Lemma largest_loop_spec f max turns : 0 < max -> forall lo n d,
  lo <= f < lo + n -> 0 <= d < Z.of_nat turns -> n <= 2 ^ d <= 2 ^ 40 ->
  let m := largest_loop turns f max lo n in
  1 <= m <= max /\ (exists st, reaches f m lo n st) /\
  forall c st, 0 < c <= max -> reaches f c lo n st -> c <= m.
Proof.
  intros Hmax. induction turns as [|turns IH]; intros lo n d Hf Hd Hn; [lia|]. cbn [largest_loop].
  destruct ((lo =? f) && (n <=? max)) eqn:Ehere.
  { cbv zeta. assert (lo = f /\ n <= max) as [-> ?] by lia. split_and!; [lia..|exists []; constructor|].
    intros c st _ Hst. apply reaches_within in Hst. lia. }
  destruct (Z.leb_spec n 1); [lia|].
  assert (1 < n <= 2 ^ 63) as Hn63 by (split; [lia|]; etrans; [apply Hn|]; etrans; [apply Hn|]; by apply Z.pow_le_mono_r).
  destruct (split_at_spec n Hn63) as (k & Hk & -> & Hsplit).
  pose proof (half_below k n d Hk ltac:(lia) ltac:(lia)) as Hkd. pose proof (Z.pow_pos_nonneg 2 k ltac:(lia) Hk).
  assert (2 ^ k <= 2 ^ (d - 1) <= 2 ^ 40) as Hp.
  { split; [apply Z.pow_le_mono_r; lia|]. etrans; [|apply Hn]. apply Z.pow_le_mono_r; lia. }
  assert (forall c, 0 < c <= max -> ~ (lo = f /\ n = c)) as Hne by lia.
  destruct (Z.ltb_spec f (lo + 2 ^ k)).
  - destruct (IH lo (2 ^ k) (d - 1) ltac:(lia) ltac:(lia) Hp) as (Hm & (st & Hst) & Hbest).
    split_and!; [lia..|eexists; by apply reach_left|]. intros c st' Hc Hst'.
    destruct (reaches_split_inv _ _ _ _ _ _ (proj1 Hc) Hk Hsplit (Hne c Hc) Hst'); [|lia].
    destruct (reaches_left_inv _ _ _ _ _ _ (proj1 Hc) Hk Hsplit (Hne c Hc) ltac:(lia) Hst') as (st2 & -> & Hst2).
    by apply (Hbest c st2).
  - destruct (IH (lo + 2 ^ k) (n - 2 ^ k) (d - 1) ltac:(lia) ltac:(lia) ltac:(lia)) as (Hm & (st & Hst) & Hbest).
    split_and!; [lia..|eexists; by apply reach_right|]. intros c st' Hc Hst'.
    destruct (reaches_right_inv _ _ _ _ _ _ (proj1 Hc) Hk Hsplit (Hne c Hc) ltac:(lia) Hst') as (st2 & -> & Hst2).
    by apply (Hbest c st2).
Qed.

Lemma canonical_iff n f c : 0 <= n -> 0 <= f -> 0 <= c -> fzn_blob_span_is_canonical n f c = true <->
  1 <= n <= FZN_BLOB_MAX_LEAVES /\ 1 <= c /\ exists st, reaches f c 0 n st.
Proof.
  intros Hn Hf Hc. unfold fzn_blob_span_is_canonical.
  destruct (Z.eqb_spec n 0); [cbn; lia|]. destruct (Z.gtb_spec n FZN_BLOB_MAX_LEAVES); [cbn; lia|]. cbn [orb].
  destruct (Z.eqb_spec c 0); [cbn; lia|]. cbn [orb].
  destruct ((c >? n) || (f >? n - c)) eqn:E.
  { split; [done|]. intros (_ & _ & st & Hst). apply reaches_within in Hst. lia. }
  pose proof (span_walk_spec no_subtree n f c None ltac:(lia) ltac:(lia) ltac:(lia)) as Hw.
  destruct (span_walk _ _ _ _ _) as [[[err s] d] p]. destruct err; cbn [walked] in Hw;
    try (split; [done|]; intros (_ & _ & st & Hst); destruct Hw as [Hw _]; specialize (Hw st Hst);
         rewrite fill_none in Hw; congruence).
  destruct Hw as (st & Hst & _). split; [|done]. intros _. split_and!; [lia..|by exists st].
Qed.

(** The largest span at a leaf. *)
Lemma largest_at_spec n f max : 0 <= n -> 0 <= f -> 0 <= max ->
  let m := fzn_blob_span_largest_at n f max in
  if (1 <=? n) && (n <=? FZN_BLOB_MAX_LEAVES) && (f <? n) && (1 <=? max)
  then 1 <= m <= max /\ fzn_blob_span_is_canonical n f m = true /\
    forall c', 1 <= c' <= max -> fzn_blob_span_is_canonical n f c' = true -> c' <= m
  else m = 0.
Proof.
  intros Hn Hf Hmax. pose proof (fun c H => canonical_iff n f c Hn Hf H) as Hcan.
  cbv zeta. unfold fzn_blob_span_largest_at.
  destruct ((n =? 0) || (n >? FZN_BLOB_MAX_LEAVES) || (f >=? n)) eqn:E1.
  { destruct ((1 <=? n) && _ && _ && _) eqn:E2; [lia|done]. }
  destruct (Z.eqb_spec max 0).
  { destruct ((1 <=? n) && _ && _ && _) eqn:E2; [lia|done]. }
  replace ((1 <=? n) && (n <=? FZN_BLOB_MAX_LEAVES) && (f <? n) && (1 <=? max)) with true by lia.
  destruct (largest_loop_spec f max 41 ltac:(lia) 0 n 40 ltac:(lia) ltac:(lia)) as (Hm & Hst & Hbest).
  { change (2 ^ 40) with FZN_BLOB_MAX_LEAVES. lia. }
  split; [exact Hm|]. split; [apply Hcan; [lia|]; split; [lia|]; split; [lia|exact Hst]|].
  intros c' Hc' H'. apply Hcan in H' as (_ & _ & st & Hst'); [|lia]. apply (Hbest c' st); [lia|exact Hst'].
Qed.

(** A span may be asked for exactly when the bisection reaches it; and
    the span handed to a planner is one of those that start at the leaf it
    asked about, no longer than it allowed, and no other such span is longer. *)
Theorem spans_are_the_nodes n f c max : 0 <= n -> 0 <= f -> 0 <= c -> 0 <= max ->
  (fzn_blob_span_is_canonical n f c = true <-> 1 <= n <= FZN_BLOB_MAX_LEAVES /\ 1 <= c /\ exists st, reaches f c 0 n st) /\
  (let m := fzn_blob_span_largest_at n f max in
   if (1 <=? n) && (n <=? FZN_BLOB_MAX_LEAVES) && (f <? n) && (1 <=? max)
   then 1 <= m <= max /\ fzn_blob_span_is_canonical n f m = true /\
     forall c', 1 <= c' <= max -> fzn_blob_span_is_canonical n f c' = true -> c' <= m
   else m = 0).
Proof.
  intros Hn Hf Hc Hmax. split; [by apply canonical_iff|]. by apply largest_at_spec.
Qed.

Lemma spans_are_the_nodes_witness :
  fzn_blob_span_is_canonical 11 8 2 = true /\ fzn_blob_span_is_canonical 11 8 4 = false /\
  fzn_blob_span_largest_at 11 8 7 = 3 /\
  (forall c', 1 <= c' <= 7 -> fzn_blob_span_is_canonical 11 8 c' = true -> c' <= 3) /\
  exists st, reaches 8 2 0 11 st.
Proof.
  split; [reflexivity|]. split; [reflexivity|]. split; [reflexivity|].
  destruct (spans_are_the_nodes 11 8 2 7 ltac:(lia) ltac:(lia) ltac:(lia) ltac:(lia)) as [Hc Hm].
  split; [exact (proj2 (proj2 Hm))|]. destruct (proj1 Hc ltac:(reflexivity)) as (_ & _ & H). exact H.
Defined.
Lemma slice_split (hs : list bytes) lo n k : 0 <= lo -> 0 <= k -> 2 ^ k < n <= 2 ^ k + 2 ^ k -> lo + n <= zlen hs ->
  slice lo n hs = slice lo (2 ^ k) hs ++ slice (lo + 2 ^ k) (n - 2 ^ k) hs /\
  zlen (slice lo (2 ^ k) hs) = 2 ^ k /\ zlen (slice (lo + 2 ^ k) (n - 2 ^ k) hs) = n - 2 ^ k.
Proof.
  intros Hlo Hk Hn Hl. pose proof (Z.pow_pos_nonneg 2 k ltac:(lia) Hk).
  split_and!; [|apply zlen_slice; lia..].
  rewrite slice_app by lia. f_equal. lia.
Qed.

Lemma rise_reaches hs f c lo n st : reaches f c lo n st -> forall hsib a b, 0 <= lo -> lo + n <= zlen hs ->
  apex hash (slice lo n hs) a -> apex hash (slice f c hs) b -> Forall2 (sibling_of hs) st hsib ->
  rise (zip st.*1 hsib) b = Some a.
Proof.
  induction 1 as [|k lo n st Hk Hn Hr IH|k lo n st Hk Hn Hr IH]; intros hsib a b Hlo Hl Ha Hb Hsib.
  { apply Forall2_nil_inv_l in Hsib as ->. cbn. f_equal. by eapply apex_det. }
  all: apply Forall2_cons_inv_l in Hsib as (h & hsib' & Hh & Hsib & ->); unfold sibling_of in Hh; cbn [fst snd] in Hh.
  all: pose proof (Z.pow_pos_nonneg 2 k ltac:(lia) Hk).
  all: destruct (slice_split hs lo n k Hlo Hk Hn Hl) as (E & E1 & E2); rewrite E in Ha.
  all: destruct (apex_inv hash k (slice lo (2 ^ k) hs) (slice (lo + 2 ^ k) (n - 2 ^ k) hs) a Hk E1 ltac:(lia) Ha) as (x & y & Hx & Hy & Hxy).
  all: cbn [fmap list_fmap zip_with rise fst].
  - rewrite (IH hsib' x b Hlo ltac:(lia) Hx Hb Hsib). cbn. by rewrite (apex_det _ _ _ _ Hh Hy).
  - rewrite (IH hsib' y b ltac:(lia) ltac:(lia) Hy Hb Hsib). cbn. by rewrite (apex_det _ _ _ _ Hh Hx).
Qed.

Hypothesis Hlen : forall x d, hash FZN_BLOB_HASH_LEN x = Some d -> zlen d = FZN_BLOB_HASH_LEN.

Lemma apex_len l h : hashes l -> apex hash l h -> zlen h = FZN_BLOB_HASH_LEN.
Proof.
  intros Hl. induction 1 as [h|k l r a b c _ _ _ _ _ _ _ Hn]; [|by apply Hlen in Hn].
  by apply Forall_cons_iff in Hl as [Hl _].
Qed.

(** What is hashed for the nodes of the tree over [hs]. *)
Definition run_input (hs : list bytes) (x : bytes) : Prop :=
  exists pre l r post a b, hs = pre ++ l ++ r ++ post /\ apex hash l a /\ apex hash r b /\
    x = [FZN_BLOB_NODE_PREFIX] ++ a ++ b.

(** What is hashed on the way up. *)
Fixpoint rise_inputs (steps : list (bool * bytes)) (acc : bytes) : list bytes :=
  match steps with
  | [] => []
  | (b, s) :: steps =>
    match rise steps acc with
    | Some x => [[FZN_BLOB_NODE_PREFIX] ++ (if (b : bool) then s ++ x else x ++ s)]
    | None => []
    end ++ rise_inputs steps acc
  end.

(** A node's hash names its children. *)
Lemma node_names (P Q : bytes -> Prop) a b a' b' h : zlen a = zlen a' -> node hash a b = Some h -> node hash a' b' = Some h ->
  P ([FZN_BLOB_NODE_PREFIX] ++ a ++ b) -> Q ([FZN_BLOB_NODE_PREFIX] ++ a' ++ b') -> (a = a' /\ b = b') \/ collision hash P Q.
Proof.
  intros Hz H H' HP HQ. unfold node in *.
  destruct (decide (a ++ b = a' ++ b')) as [E|Hne].
  - left. apply app_inj_1 in E; [done|]. unfold zlen in Hz. lia.
  - right. exists ([FZN_BLOB_NODE_PREFIX] ++ a ++ b), ([FZN_BLOB_NODE_PREFIX] ++ a' ++ b'), h. split_and!; [done|done|intros [= E]; by apply Hne|done|done].
Qed.

Lemma run_input_slices hs lo n k u v : 0 <= lo -> 0 <= k -> 2 ^ k < n <= 2 ^ k + 2 ^ k -> lo + n <= zlen hs ->
  apex hash (slice lo (2 ^ k) hs) u -> apex hash (slice (lo + 2 ^ k) (n - 2 ^ k) hs) v ->
  run_input hs ([FZN_BLOB_NODE_PREFIX] ++ u ++ v).
Proof.
  intros Hlo Hk Hn Hl Hu Hv. exists (take (Z.to_nat lo) hs), (slice lo (2 ^ k) hs), (slice (lo + 2 ^ k) (n - 2 ^ k) hs),
    (drop (Z.to_nat (lo + n)) hs), u, v. split_and!; [|done..]. rewrite (app_assoc (slice _ _ _)), slice_app by lia.
  unfold slice. replace (Z.to_nat (lo + n)) with (Z.to_nat lo + Z.to_nat (2 ^ k + (n - 2 ^ k)))%nat by lia.
  rewrite <- drop_drop, take_drop, take_drop. done.
Qed.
•••••
Take the lines from the first line of the listing to the line containing "destruct ((lo =?". Please print them exactly, ends included, with nothing else.

§ **Exercise output**:
Lemma largest_loop_spec f max turns : 0 < max -> forall lo n d,
  lo <= f < lo + n -> 0 <= d < Z.of_nat turns -> n <= 2 ^ d <= 2 ^ 40 ->
  let m := largest_loop turns f max lo n in
  1 <= m <= max /\ (exists st, reaches f m lo n st) /\
  forall c st, 0 < c <= max -> reaches f c lo n st -> c <= m.
Proof.
  intros Hmax. induction turns as [|turns IH]; intros lo n d Hf Hd Hn; [lia|]. cbn [largest_loop].
  destruct ((lo =? f) && (n <=? max)) eqn:Ehere.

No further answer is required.